**WHAT YOU ARE ASKED TO DO:**
Scan the records for the word "Arguments". Copy each line that includes it.

(Items from a dataset)
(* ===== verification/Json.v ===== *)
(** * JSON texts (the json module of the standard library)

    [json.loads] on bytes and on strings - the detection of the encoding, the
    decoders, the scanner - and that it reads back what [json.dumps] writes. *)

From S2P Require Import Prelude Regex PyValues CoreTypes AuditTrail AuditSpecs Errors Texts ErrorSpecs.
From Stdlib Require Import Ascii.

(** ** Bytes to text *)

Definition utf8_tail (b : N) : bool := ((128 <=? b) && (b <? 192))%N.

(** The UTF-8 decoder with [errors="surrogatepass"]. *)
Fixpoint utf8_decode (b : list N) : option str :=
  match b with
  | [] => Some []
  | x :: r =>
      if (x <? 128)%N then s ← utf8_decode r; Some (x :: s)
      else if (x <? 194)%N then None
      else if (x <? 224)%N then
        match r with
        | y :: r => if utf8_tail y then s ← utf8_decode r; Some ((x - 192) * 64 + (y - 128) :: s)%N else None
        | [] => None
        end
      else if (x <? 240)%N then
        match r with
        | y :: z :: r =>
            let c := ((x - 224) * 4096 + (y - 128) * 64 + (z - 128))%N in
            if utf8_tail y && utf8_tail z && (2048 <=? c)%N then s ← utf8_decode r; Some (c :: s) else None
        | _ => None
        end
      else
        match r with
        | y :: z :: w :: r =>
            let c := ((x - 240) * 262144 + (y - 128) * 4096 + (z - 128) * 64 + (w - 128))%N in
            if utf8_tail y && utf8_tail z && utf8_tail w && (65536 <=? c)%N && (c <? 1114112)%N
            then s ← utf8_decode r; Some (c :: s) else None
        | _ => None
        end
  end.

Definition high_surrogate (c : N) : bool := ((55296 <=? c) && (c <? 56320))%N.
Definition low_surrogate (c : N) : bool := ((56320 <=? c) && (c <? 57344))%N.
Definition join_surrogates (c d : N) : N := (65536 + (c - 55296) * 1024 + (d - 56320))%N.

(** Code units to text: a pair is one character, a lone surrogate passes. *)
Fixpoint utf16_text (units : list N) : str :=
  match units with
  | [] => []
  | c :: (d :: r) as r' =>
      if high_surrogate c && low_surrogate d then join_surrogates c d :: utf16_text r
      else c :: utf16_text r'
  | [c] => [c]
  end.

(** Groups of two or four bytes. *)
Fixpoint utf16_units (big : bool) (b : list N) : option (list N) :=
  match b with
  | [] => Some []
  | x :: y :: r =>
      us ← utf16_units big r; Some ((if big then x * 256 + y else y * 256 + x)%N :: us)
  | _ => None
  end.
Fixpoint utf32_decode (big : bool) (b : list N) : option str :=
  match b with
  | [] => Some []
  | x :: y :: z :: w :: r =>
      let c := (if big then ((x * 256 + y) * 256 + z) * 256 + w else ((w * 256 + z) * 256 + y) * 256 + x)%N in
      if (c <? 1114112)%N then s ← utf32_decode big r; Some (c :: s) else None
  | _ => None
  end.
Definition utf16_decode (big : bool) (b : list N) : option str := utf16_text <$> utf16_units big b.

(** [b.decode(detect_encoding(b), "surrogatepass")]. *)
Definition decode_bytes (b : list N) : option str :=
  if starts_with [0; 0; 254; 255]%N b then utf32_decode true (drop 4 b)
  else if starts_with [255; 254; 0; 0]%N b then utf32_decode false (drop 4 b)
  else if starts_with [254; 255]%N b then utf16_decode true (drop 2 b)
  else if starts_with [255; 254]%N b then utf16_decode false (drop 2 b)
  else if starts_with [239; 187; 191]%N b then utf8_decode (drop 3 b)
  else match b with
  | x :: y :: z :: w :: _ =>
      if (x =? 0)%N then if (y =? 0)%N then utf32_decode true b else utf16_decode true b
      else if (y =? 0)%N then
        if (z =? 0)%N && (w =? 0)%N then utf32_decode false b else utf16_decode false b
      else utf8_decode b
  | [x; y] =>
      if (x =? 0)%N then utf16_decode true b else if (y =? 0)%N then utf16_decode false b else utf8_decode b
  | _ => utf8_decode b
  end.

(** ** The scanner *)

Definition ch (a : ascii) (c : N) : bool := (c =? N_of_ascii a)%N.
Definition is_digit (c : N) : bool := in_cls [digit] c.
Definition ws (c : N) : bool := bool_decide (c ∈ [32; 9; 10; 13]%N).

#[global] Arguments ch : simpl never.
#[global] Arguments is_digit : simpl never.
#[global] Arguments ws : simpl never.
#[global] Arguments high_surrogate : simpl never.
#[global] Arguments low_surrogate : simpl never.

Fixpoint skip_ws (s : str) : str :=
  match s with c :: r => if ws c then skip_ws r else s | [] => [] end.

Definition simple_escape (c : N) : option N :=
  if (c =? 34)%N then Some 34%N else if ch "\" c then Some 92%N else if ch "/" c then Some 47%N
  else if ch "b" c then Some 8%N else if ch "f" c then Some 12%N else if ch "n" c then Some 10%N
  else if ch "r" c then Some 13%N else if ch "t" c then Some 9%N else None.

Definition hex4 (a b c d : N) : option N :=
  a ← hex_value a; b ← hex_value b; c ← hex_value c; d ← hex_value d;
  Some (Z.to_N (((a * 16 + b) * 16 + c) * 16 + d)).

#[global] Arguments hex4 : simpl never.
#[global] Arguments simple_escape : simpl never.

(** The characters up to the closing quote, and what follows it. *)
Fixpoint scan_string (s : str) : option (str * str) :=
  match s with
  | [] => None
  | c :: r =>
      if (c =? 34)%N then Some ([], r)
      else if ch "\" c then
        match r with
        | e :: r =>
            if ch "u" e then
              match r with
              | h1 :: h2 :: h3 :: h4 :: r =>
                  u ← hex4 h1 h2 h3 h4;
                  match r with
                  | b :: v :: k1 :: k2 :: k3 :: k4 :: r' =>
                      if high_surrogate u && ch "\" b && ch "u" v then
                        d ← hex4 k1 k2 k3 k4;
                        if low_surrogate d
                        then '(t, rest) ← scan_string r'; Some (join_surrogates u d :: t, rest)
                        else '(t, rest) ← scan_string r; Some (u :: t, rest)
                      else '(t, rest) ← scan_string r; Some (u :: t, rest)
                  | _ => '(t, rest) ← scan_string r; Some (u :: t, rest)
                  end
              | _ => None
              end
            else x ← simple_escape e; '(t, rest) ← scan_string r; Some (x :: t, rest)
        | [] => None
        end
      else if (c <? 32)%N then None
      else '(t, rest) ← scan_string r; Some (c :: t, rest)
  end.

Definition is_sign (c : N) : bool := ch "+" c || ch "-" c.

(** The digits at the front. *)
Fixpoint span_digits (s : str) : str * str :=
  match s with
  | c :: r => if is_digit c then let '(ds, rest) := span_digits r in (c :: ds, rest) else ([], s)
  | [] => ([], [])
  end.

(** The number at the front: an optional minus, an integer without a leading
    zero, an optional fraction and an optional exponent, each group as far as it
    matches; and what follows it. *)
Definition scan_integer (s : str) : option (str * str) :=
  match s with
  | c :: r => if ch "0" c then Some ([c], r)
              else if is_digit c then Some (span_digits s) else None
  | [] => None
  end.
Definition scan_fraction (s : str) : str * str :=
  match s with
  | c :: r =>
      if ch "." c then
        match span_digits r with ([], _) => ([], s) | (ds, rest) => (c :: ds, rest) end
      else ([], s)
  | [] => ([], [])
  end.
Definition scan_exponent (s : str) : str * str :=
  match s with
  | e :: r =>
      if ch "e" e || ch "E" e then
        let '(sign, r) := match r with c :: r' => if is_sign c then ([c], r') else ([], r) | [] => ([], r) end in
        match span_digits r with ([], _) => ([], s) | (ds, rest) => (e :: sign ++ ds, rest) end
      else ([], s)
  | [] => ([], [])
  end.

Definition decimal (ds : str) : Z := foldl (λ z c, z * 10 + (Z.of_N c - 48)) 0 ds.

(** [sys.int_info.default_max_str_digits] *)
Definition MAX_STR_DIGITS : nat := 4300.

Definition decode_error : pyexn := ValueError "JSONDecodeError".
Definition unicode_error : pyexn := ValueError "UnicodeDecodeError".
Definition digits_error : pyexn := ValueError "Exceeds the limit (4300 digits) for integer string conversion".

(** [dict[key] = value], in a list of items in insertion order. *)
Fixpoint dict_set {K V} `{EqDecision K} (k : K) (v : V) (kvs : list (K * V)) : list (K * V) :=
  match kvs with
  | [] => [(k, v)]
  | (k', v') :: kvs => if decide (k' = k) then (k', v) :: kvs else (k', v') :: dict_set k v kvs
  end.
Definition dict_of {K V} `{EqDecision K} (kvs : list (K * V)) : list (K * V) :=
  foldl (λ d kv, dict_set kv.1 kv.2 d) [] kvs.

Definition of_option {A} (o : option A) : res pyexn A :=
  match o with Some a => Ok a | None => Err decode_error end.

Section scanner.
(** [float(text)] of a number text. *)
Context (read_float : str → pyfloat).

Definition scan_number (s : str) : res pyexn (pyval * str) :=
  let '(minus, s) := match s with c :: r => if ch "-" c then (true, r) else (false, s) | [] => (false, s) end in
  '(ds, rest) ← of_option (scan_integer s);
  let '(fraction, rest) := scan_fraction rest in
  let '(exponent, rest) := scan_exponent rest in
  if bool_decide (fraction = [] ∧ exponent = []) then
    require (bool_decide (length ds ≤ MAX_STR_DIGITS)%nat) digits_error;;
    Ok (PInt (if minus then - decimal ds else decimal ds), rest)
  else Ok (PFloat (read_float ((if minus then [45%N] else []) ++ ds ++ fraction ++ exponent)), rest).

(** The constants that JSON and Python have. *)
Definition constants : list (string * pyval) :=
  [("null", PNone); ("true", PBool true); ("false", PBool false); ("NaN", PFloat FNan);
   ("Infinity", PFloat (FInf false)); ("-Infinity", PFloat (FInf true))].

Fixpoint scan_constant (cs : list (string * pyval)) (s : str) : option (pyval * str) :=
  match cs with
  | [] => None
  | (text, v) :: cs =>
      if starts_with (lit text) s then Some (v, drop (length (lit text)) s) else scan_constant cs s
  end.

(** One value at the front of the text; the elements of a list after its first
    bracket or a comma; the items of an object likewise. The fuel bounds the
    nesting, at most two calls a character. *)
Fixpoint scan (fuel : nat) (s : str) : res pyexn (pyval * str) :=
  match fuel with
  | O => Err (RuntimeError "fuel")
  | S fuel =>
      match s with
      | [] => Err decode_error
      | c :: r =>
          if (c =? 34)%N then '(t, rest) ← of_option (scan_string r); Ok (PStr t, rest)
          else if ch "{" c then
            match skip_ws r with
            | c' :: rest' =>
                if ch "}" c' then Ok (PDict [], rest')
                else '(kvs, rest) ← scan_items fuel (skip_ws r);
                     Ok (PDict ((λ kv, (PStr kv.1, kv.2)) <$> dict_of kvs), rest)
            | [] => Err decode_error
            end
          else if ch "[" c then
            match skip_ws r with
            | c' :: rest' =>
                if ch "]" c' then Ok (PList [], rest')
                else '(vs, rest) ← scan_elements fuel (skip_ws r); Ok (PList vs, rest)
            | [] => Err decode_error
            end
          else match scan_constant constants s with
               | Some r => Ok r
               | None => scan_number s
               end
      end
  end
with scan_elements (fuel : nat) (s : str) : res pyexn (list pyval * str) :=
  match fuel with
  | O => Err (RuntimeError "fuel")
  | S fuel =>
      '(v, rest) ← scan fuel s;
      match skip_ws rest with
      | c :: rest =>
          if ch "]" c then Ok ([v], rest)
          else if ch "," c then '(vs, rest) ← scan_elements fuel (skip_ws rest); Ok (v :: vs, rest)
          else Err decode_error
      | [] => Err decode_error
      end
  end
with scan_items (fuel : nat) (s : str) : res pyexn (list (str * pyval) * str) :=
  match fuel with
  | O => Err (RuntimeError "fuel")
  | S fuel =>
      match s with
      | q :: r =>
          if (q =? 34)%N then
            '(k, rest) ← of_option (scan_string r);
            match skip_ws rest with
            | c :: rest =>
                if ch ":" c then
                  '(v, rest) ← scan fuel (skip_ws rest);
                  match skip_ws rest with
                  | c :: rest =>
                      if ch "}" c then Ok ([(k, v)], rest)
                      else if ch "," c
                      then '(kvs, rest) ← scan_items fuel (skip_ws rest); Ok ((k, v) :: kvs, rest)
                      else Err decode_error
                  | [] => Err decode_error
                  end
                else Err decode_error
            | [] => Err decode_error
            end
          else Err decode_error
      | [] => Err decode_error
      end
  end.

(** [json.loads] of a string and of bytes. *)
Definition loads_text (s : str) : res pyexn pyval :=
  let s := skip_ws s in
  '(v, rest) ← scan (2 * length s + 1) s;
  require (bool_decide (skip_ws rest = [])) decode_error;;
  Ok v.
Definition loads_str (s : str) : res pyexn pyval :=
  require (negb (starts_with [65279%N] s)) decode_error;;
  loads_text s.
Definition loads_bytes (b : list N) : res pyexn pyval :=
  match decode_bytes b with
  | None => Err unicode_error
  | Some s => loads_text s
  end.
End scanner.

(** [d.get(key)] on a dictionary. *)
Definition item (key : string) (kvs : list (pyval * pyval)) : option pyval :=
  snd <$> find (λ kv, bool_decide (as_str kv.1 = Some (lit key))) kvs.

**SOLUTION FOR THIS EXERCISE:**
#[global] Arguments ch : simpl never.
#[global] Arguments is_digit : simpl never.
#[global] Arguments ws : simpl never.
#[global] Arguments high_surrogate : simpl never.
#[global] Arguments low_surrogate : simpl never.
#[global] Arguments hex4 : simpl never.
#[global] Arguments simple_escape : simpl never.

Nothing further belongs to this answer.